== DATASET RECORDS

Definition record_error : F unit := update (λ g, set_g_metrics (metrics_record_error (g_metrics g)) g).

Definition audit (f : Z → AuditLogger → AuditLogger) : F unit :=
  let& t := now in
  update (λ g, set_g_audit_logger (f t (g_audit_logger g)) g).

(** The allocation loop of the tables: the id, 0 when none was found, and the counter. *)
Definition alloc (used : gset Z) (next : Z) : Z * Z := alloc_id MAX_ID_ALLOC_ATTEMPTS used next.
End Calls.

====

**PROBLEM DESCRIPTION:**
Return a copy of each line of the material that holds the word "unit".

**EXERCISE ANSWER:**
Definition record_error : F unit := update (λ g, set_g_metrics (metrics_record_error (g_metrics g)) g).
Definition audit (f : Z → AuditLogger → AuditLogger) : F unit :=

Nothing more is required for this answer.